I'd like to quote from Nielsen & Chuang, Quantum Computation and Quantum Information, 10th anniversary edition, page 5 (emphasis mine):
One class of challenges to the strong Church–Turing thesis comes from the field of analog computation. In the years since Turing, many different teams of researchers have noticed that certain types of analog computers can efficiently solve problems believed to have no efficient solution on a Turing machine. At first glance these analog computers appear to violate the strong form of the Church–Turing thesis. Unfortunately for analog computation, it turns out that when realistic assumptions about the presence of noise in analog computers are made, their power disappears in all known instances; they cannot efficiently solve problems which are not efficiently solvable on a Turing machine. This lesson – that the effects of realistic noise must be taken into account in evaluating the efficiency of a computational model – was one of the great early challenges of quantum computation and quantum information, a challenge successfully met by the development of a theory of quantum error-correcting codes and fault-tolerant quantum computation.

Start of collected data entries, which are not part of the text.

(** ** Theorems *)

(** A diff shows the contents it compares. Every numbered row shows the line of that number, of the old content for
    removed and unchanged rows, of the new content for added rows; the removed and the added lines are all shown,
    in their order; and the first changed line is the number in the new content at which the first change stands. *)
Theorem diff_rows_faithful (parts : list Change) (oldContent newContent : jsstr) (contextLines : nat) (startLine : Z)
    (Hparts : compares parts oldContent newContent) :
  let '(diff, firstChanged) := generateDiffString parts oldContent newContent contextLines startLine in
  (exists rows width, diff = join [LF] (print_row width <$> rows) /\
     Forall (row_at startLine startLine (lines_of oldContent) (lines_of newContent)) rows /\
     rows_removed rows = removed_lines parts /\ rows_added rows = added_lines parts) /\
  match firstChanged with
  | Some k => exists l p r, parts = l ++ p :: r /\ Forall (fun q => is_change q = false) l /\ is_change p = true /\
      k = startLine + Z.of_nat (length (new_lines l))
  | None => Forall (fun q => is_change q = false) parts
  end.
Proof.
  destruct Hparts as [He [<- Hold] [<- Hnew]]. unfold generateDiffString. split.
  - destruct (goes_diff_loop contextLines parts (first_state startLine) He) as [_ _ (rs & Hout & Hrem & Hadd & Hat)].
    simpl in Hout, Hat. rewrite Hout. eexists rs, _. split; [done|]. split; [|done].
    eapply list.Forall_impl; [exact Hat|]. intros r. apply row_at_weaken.
    + unfold old_lines. rewrite side_lines. by apply line_cut_lines.
    + unfold new_lines. rewrite side_lines. by apply line_cut_lines.
  - pose proof (first_changed contextLines parts (first_state startLine) He) as H. destruct (firstChangedLine _); naive_solver.
Qed.

(** ** Witness *)

Definition ex_parts : list Change :=
  [{| value := js "a" ++ [LF]; added := false; removed := false |}; {| value := js "b" ++ [LF]; added := false; removed := true |};
   {| value := js "B" ++ [LF]; added := true; removed := false |}; {| value := js "c"; added := false; removed := false |}].
Definition ex_old : jsstr := js "a" ++ [LF] ++ js "b" ++ [LF] ++ js "c".
Definition ex_new : jsstr := js "a" ++ [LF] ++ js "B" ++ [LF] ++ js "c".
Lemma ex_compares : compares ex_parts ex_old ex_new.
Proof. split; [repeat constructor|..]; (split; [done|]); repeat constructor; by right. Qed.
Lemma diff_rows_faithful_witness :
  generateDiffString ex_parts ex_old ex_new 4 1 =
    (join [LF] [js " 1 a"; js "-2 b"; js "+2 B"; js " 3 c"], Some 2) /\
  exists rows : list row, Forall (row_at 1 1 (lines_of ex_old) (lines_of ex_new)) rows /\ rows_removed rows = [js "b"].
Proof.
  split; [reflexivity|]. pose proof (diff_rows_faithful ex_parts ex_old ex_new 4 1 ex_compares) as H.
  destruct (generateDiffString ex_parts ex_old ex_new 4 1) as [d f]. destruct H as [(rows & w & _ & Hat & Hrem & _) _]. by exists rows.
Defined.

Thus, unlike analog computation, quantum computation can in principle tolerate a finite amount of noise and still retain its computational advantages.
Is this a statement that noise scales faster than some power of the problem size, or can someone point me in the right direction so that I can find out more about whether these scaling limits are fundamental or merely an "engineering issue"?
To be clear, I am asking if analog computers cannot beat Turing machines in efficiency due to noise.